Insights from fumarole gas geochemistry on the origin of hydrothermal fluids on the Yellowstone Plateau

The chemistry of Yellowstone fumarole gases shows the existence of two component waters, type MC, influenced by the addition of deep mantle fluid, and type CC, influenced by crustal interactions (CC). MC is high in ³He/⁴He (22 Ra) and low in ⁴He/⁴⁰Ar (∼1), reflecting input of deep mantle components. The other water is characterized by ⁴He concentrations 3–4 orders of magnitude higher than air-saturated meteoric water (ASW). These high He concentrations originate through circulation in Pleistocene volcanic rocks, as well as outgassing of Tertiary and older (including Archean) basement, some of which could be particularly rich in uranium, a major ⁴He source. Consideration of CO₂–CH₄–CO–H₂O–H₂ gas equilibrium reactions indicates equilibration temperatures from 170 °C to 310 °C. The estimated temperatures highly correlate with noble-gas variations, suggesting that the two waters differ in temperature.
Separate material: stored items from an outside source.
(** * Notepad: a command interpreter over a text buffer

    A shallow embedding of the two [notepad] functions of the repository:
    the one with text selection (the source file whose name is not
    recorded, [src/unnamed/part_000]) in module [Notepad], and the earlier
    one of [src/index.js] in module [IndexJs].

    JavaScript values are modelled as follows.
    - A string is a [string]; one character stands for one UTF-16 code
      unit, so that [length] is [.length].
    - A number is a mathematical integer or [NaN] (type [number]).
      JavaScript computes on doubles: [+] and [-] are exact as long as
      the operands and the result are safe integers (at most 2^53 - 1 in
      absolute value, see [safe]) and round beyond.  The sums and
      differences of the model are not rounded, so a statement that
      gives a cursor computed by [+] or [-] from arbitrary integers
      carries the hypothesis that they are safe; clamped results, signs
      and comparisons against a length are the same with rounding.
    - [console.warn] appends to a list of lines carried by the state.
    - A [TypeError] (reading a property of [null]) is a [Throw] of the
      [result] monad. *)

From Stdlib Require Import ZArith List String Ascii Bool Lia.
Import ListNotations.

Local Open Scope string_scope.
Local Open Scope Z_scope.

(** ** JavaScript primitives *)

Module JS.

(** *** Exceptions *)

Inductive exn : Type :=
| TypeError (msg : string).

Inductive result (A : Type) : Type :=
| Ok (a : A)
| Throw (e : exn).

Arguments Ok {A} a.
Arguments Throw {A} e.

Definition ret {A : Type} (a : A) : result A := Ok a.

Definition bind {A B : Type} (m : result A) (k : A -> result B) : result B :=
  match m with
  | Ok a => k a
  | Throw e => Throw e
  end.

(** *** Numbers *)

Inductive number : Type :=
| Int (z : Z)
| NaN.

(** [a + b] and [a - b] on numbers, not rounded: the sum and the
    difference of the code when operands and result are safe integers. *)
Definition add (a b : number) : number :=
  match a, b with
  | Int x, Int y => Int (x + y)
  | _, _ => NaN
  end.

Definition sub (a b : number) : number :=
  match a, b with
  | Int x, Int y => Int (x - y)
  | _, _ => NaN
  end.

(** [a < b] and [a > b]: false as soon as one side is [NaN]. *)
Definition lt (a b : number) : bool :=
  match a, b with
  | Int x, Int y => x <? y
  | _, _ => false
  end.

Definition gt (a b : number) : bool := lt b a.

(** [Math.max(a, b)]: [NaN] as soon as one argument is [NaN]. *)
Definition Math_max (a b : number) : number :=
  match a, b with
  | Int x, Int y => Int (Z.max x y)
  | _, _ => NaN
  end.

(** [ToNumber] of an integer field that may be absent: [undefined]
    converts to [NaN]. *)
Definition ToNumber (v : option Z) : number :=
  match v with
  | Some z => Int z
  | None => NaN
  end.

(** [ToIntegerOrInfinity]: [NaN] converts to [0]. *)
Definition ToIntegerOrInfinity (n : number) : Z :=
  match n with
  | Int z => z
  | NaN => 0
  end.

(** *** Strings *)

Definition len (s : string) : Z := Z.of_nat (String.length s).

(** The index computation of [String.prototype.slice]: a negative
    index counts from the end, and the result is clamped into
    [0 .. len]. *)
Definition relative_index (rel size : Z) : Z :=
  if rel <? 0 then Z.max (size + rel) 0 else Z.min rel size.

(** [s.slice(start, end)]; [end_ = None] is [s.slice(start)]. *)
Definition slice (s : string) (start : number) (end_ : option number) : string :=
  let size := len s in
  let from := relative_index (ToIntegerOrInfinity start) size in
  let to :=
    match end_ with
    | None => size
    | Some e => relative_index (ToIntegerOrInfinity e) size
    end in
  if to <=? from then EmptyString
  else substring (Z.to_nat from) (Z.to_nat (to - from)) s.

End JS.

Import JS.

Declare Scope js_scope.
Delimit Scope js_scope with js.
Notation "x <- m ;; k" := (bind m (fun x => k))
  (at level 61, m at next level, right associativity) : js_scope.
Local Open Scope js_scope.

(** ** Commands

    The command tuples [[command, value, rightPos]] as a tagged union.
    The count of [BACKSPACE] may be left out (the source's own test data
    has [["BACKSPACE"]]); [value] is then [undefined]. *)

Inductive command : Type :=
| APPEND (value : string)
| MOVE (value : Z)
| BACKSPACE (value : option Z)
| INSERT (value : string)
| SELECT (value rightPos : Z).

Definition command_name (t : command) : string :=
  match t with
  | APPEND _ => "APPEND"
  | MOVE _ => "MOVE"
  | BACKSPACE _ => "BACKSPACE"
  | INSERT _ => "INSERT"
  | SELECT _ _ => "SELECT"
  end.

Definition skip_message (t : command) : string :=
  "Skipping '" ++ command_name t ++ "' command - no content exists yet.".

(** [resultsArray[resultsArray.length - 1] || '']. *)
Definition last_or_empty (resultsArray : list string) : string :=
  last resultsArray EmptyString.

(** ** The notepad with selection ([src/unnamed/part_000]) *)

Module Notepad.

(** The object [{ start, end }]. *)
Record range : Type := mkRange { start : Z; end_ : Z }.

Record state : Type := mkState {
  resultsArray : list string;
  cursor : number;
  selection : option range;   (* [None] is [null] *)
  console : list string
}.

Definition init : state :=
  {| resultsArray := []; cursor := Int 0; selection := None; console := [] |}.

(** Assignments to the variables of the closure. *)
Definition push (x : string) (st : state) : state :=
  {| resultsArray := resultsArray st ++ [x]; cursor := cursor st;
     selection := selection st; console := console st |}.

Definition set_cursor (c : number) (st : state) : state :=
  {| resultsArray := resultsArray st; cursor := c;
     selection := selection st; console := console st |}.
(** * neural-open.nvim: scripts/update-default-weights.py

    A shallow embedding of the weight-conversion script and the properties
    of its four stages: validation, architecture inference, formatting and
    emission.

    Python values are given the types that the input format gives them: a
    row is a list of numbers, a matrix a list of rows, a network field a
    list of matrices, a network a dict from key names to fields.  Exceptions
    are values of [exn], carried by [result].  Loops that append to a list
    are left folds that append, as in the script. *)

From Stdlib Require Import String Ascii List Bool Arith ZArith Lia.
From Stdlib Require Import DecimalString Permutation.
Import ListNotations.
Open Scope string_scope.

Set Implicit Arguments.

(** ** Python primitives used by the script *)

Module Py.

Inductive exn : Type :=
| ValueError (msg : string)
| IndexError (msg : string)
| KeyError (key : string).

Inductive result (A : Type) : Type :=
| Ok (a : A)
| Raise (e : exn).

Arguments Ok {A} a.
Arguments Raise {A} e.

Definition bind {A B : Type} (r : result A) (k : A -> result B) : result B :=
  match r with
  | Ok a => k a
  | Raise e => Raise e
  end.

(** [for x in xs: acc = body acc x], stopping at the first exception. *)
Fixpoint for_each {A S : Type} (xs : list A) (acc : S)
         (body : S -> A -> result S) : result S :=
  match xs with
  | [] => Ok acc
  | x :: rest => bind (body acc x) (fun acc' => for_each rest acc' body)
  end.

(** [xs[i]] on a list. *)
Definition index {A : Type} (xs : list A) (i : nat) : result A :=
  match nth_error xs i with
  | Some x => Ok x
  | None => Raise (IndexError "list index out of range")
  end.

(** [xs.append(x)] *)
Definition append {A : Type} (xs : list A) (x : A) : list A :=
  List.app xs [x].

(** [not xs] on a list. *)
Definition is_empty {A : Type} (xs : list A) : bool :=
  match xs with
  | [] => true
  | _ :: _ => false
  end.

Definition nl : string := String "010"%char EmptyString.
Definition dquote : string := String "034"%char EmptyString.

(** [sep.join(parts)] *)
Fixpoint join (sep : string) (parts : list string) : string :=
  match parts with
  | [] => ""
  | [p] => p
  | p :: rest => p ++ sep ++ join sep rest
  end.

(** [s.split(c)] for a one-character separator. *)
Fixpoint split_on (c : ascii) (s : string) : list string :=
  match s with
  | EmptyString => [""]
  | String a rest =>
      if Ascii.eqb a c then "" :: split_on c rest
      else match split_on c rest with
           | [] => [String a ""]
           | l :: ls => String a l :: ls
           end
  end.

(** [c in s] for a character. *)
Fixpoint mentions (c : ascii) (s : string) : bool :=
  match s with
  | EmptyString => false
  | String a rest => Ascii.eqb a c || mentions c rest
  end.

Definition split_lines (s : string) : list string := split_on "010"%char s.

Definition single_line (s : string) : bool := negb (mentions "010"%char s).

(** [s * n] *)
Fixpoint repeat_str (s : string) (n : nat) : string :=
  match n with
  | O => ""
  | S n' => s ++ repeat_str s n'
  end.

(** [str(n)] on a non-negative int. *)
Definition str_nat (n : nat) : string :=
  NilZero.string_of_uint (Nat.to_uint n).

(** [repr(z)] on an int. *)
Definition repr_int (z : Z) : string :=
  NilZero.string_of_int (Z.to_int z).

(** A dict, as the list of its items in insertion order. *)
Definition dict (V : Type) : Type := list (string * V).

(** [key in d] *)
Definition contains {V : Type} (d : dict V) (key : string) : bool :=
  existsb (fun kv => String.eqb key (fst kv)) d.

(** [d.get(key)] *)
Fixpoint get {V : Type} (d : dict V) (key : string) : option V :=
  match d with
  | [] => None
  | (k, v) :: rest => if String.eqb key k then Some v else get rest key
  end.

(** [d.get(key, default)] *)
Definition get_default {V : Type} (d : dict V) (key : string) (default : V) : V :=
  match get d key with
  | Some v => v
  | None => default
  end.

(** [d[key]] *)
Definition getitem {V : Type} (d : dict V) (key : string) : result V :=
  match get d key with
  | Some v => Ok v
  | None => Raise (KeyError key)
  end.

End Py.

Import Py.

Notation "x <- r ;; k" := (bind r (fun x => k))
  (at level 61, r at next level, right associativity).

(** ** The conversion script *)

Definition NETWORK_KEY_ORDER : list string :=
  [ "running_vars";
    "running_means";
    "weights";
    "betas";
    "gammas";
    "biases" ].

Section Script.

(** JSON numbers as Python holds them, and Python's [repr] on them. *)
Variable number : Type.
Variable repr : number -> string.

Definition row : Type := list number.
Definition matrix : Type := list row.
Definition field_data : Type := list matrix.
Definition network_t : Type := dict field_data.

Definition infer_architecture (weights : list matrix) : result (list nat) :=
  if is_empty weights then Raise (ValueError "No weight matrices found")
  else
    first <- index weights 0 ;;
    let arch := [List.length first] in
    for_each weights arch
      (fun arch layer =>
         r0 <- index layer 0 ;;
         Ok (append arch (List.length r0))).

Definition format_number (value : number) : string := repr value.

(** The formatters raise nothing on lists of numbers, so they are plain
    string-valued functions. *)
Definition format_array (values : list number) (indent_level : nat) : string :=
  let indent := repeat_str "  " indent_level in
  match values with
  | [v] => (* len(values) == 1, and v is values[0] *)
      "{ " ++ format_number v ++ " }"
  | _ =>
      let lines := ["{"] in
      let inner_indent := repeat_str "  " (indent_level + 1) in
      let lines :=
        fold_left
          (fun lines val => append lines (inner_indent ++ format_number val ++ ","))
          values lines in
      let lines := append lines (indent ++ "}") in
      join nl lines
  end.

Definition format_matrix (m : matrix) (indent_level : nat) : string :=
  let indent := repeat_str "  " indent_level in
  let lines := ["{"] in
  let inner_indent := repeat_str "  " (indent_level + 1) in
  let lines :=
    fold_left
      (fun lines r =>
         let formatted_row := format_array r (indent_level + 1) in
         append lines (inner_indent ++ formatted_row ++ ","))
      m lines in
  let lines := append lines (indent ++ "}") in
  join nl lines.

Definition format_network_field (fd : field_data) (indent_level : nat) : string :=
  let indent := repeat_str "  " indent_level in
  let lines := ["{"] in
  let inner_indent := repeat_str "  " (indent_level + 1) in
  let lines :=
    fold_left
      (fun lines layer_matrix =>
         let formatted_matrix := format_matrix layer_matrix (indent_level + 1) in
         append lines (inner_indent ++ formatted_matrix ++ ","))
      fd lines in
  let lines := append lines (indent ++ "}") in
  join nl lines.

Definition version_labels : dict string :=
  [ ("2.0-hinge", "v2.0 pairwise hinge loss") ].

Definition generate_lua (version : string) (network : network_t)
           (architecture : list nat) : result string :=
  let arch_str := join " -> " (map str_nat architecture) in
  let lines := [] in
  let lines := append lines "--- Default neural network weights for neural-open" in
  let lines := append lines "--- Auto-generated from trained weights - DO NOT EDIT MANUALLY" in
  let lines := append lines "---" in
  let lines := append lines "--- These weights are used as defaults when no user weights exist." in
  let lines := append lines "--- They represent a pre-trained network that provides good initial file ranking." in
  let lines := append lines "---" in
  let lines := append lines ("--- Network architecture: " ++ arch_str) in
  let lines := append lines ("--- Training format: " ++ get_default version_labels version version) in
  let lines := append lines "" in
  let lines := append lines "return {" in
  let lines := append lines ("  version = " ++ dquote ++ version ++ dquote ++ ",") in
  let lines := append lines "  network = {" in
  lines <- for_each NETWORK_KEY_ORDER lines
             (fun lines key =>
                fd <- getitem network key ;;
                let formatted := format_network_field fd 2 in
                Ok (append lines
                      ("    [" ++ dquote ++ key ++ dquote ++ "] = " ++ formatted ++ ","))) ;;
  let lines := append lines "  }," in
  let lines := append lines "}" in
  let lines := append lines "" in
  Ok (join nl lines).

(** *** The program and its environment *)

(** The parsed document.  Each nested object is a record of the keys the
    script looks up; a key that the document may lack is an option. *)
Record nn_data_t : Type :=
  { key_version : option string;
    key_network : option network_t }.

Record nn_t : Type := { key_nn_nn : option nn_data_t }.

Record data_t : Type := { key_nn : option nn_t }.

Inductive json_load_result : Type :=
| JSONDecodeError (e : string)
| Loaded (data : data_t).

(** [json.load] on the text of a file, and the destination path that the
    script derives from its own location. *)
Variable json_load : string -> json_load_result.
Variable output_path : string.

(** Files by path; [None] where no file exists. *)
Definition filesystem : Type := string -> option string.

(** [with open(path, "w") as f: f.write(content)] *)
Definition write_file (fs : filesystem) (path content : string) : filesystem :=
  fun p => if String.eqb p path then Some content else fs p.

(** How the process ends: [sys.exit(code)] or falling off the end of
    [main] (code 0), or an exception that nothing catches, on which the
    interpreter prints a traceback and exits with status 1. *)
Inductive termination : Type :=
| Exit (code : Z)
| Uncaught (e : exn).

Definition exit_code (t : termination) : Z :=
  match t with
  | Exit code => code
  | Uncaught _ => 1%Z
  end.

Record run : Type :=
  { stdout : list string;
    stderr : list string;
    term : termination;
    files : filesystem }.

(** [print(msg, file=sys.stderr); sys.exit(1)] *)
Definition die (fs : filesystem) (msg : string) : run :=
  {| stdout := []; stderr := [msg]; term := Exit 1; files := fs |}.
Type CC is ∼170 °C whereas the MC is hotter, at 340 °C. This result is similar to models proposed by previous studies of thermal water chemistry. However, instead of mixing the deep hot component simply with cold, meteoric waters we argue that addition of a ⁴He-rich component, equilibrated at temperatures around 170 °C, is necessary to explain the range in fumarole gas chemistry.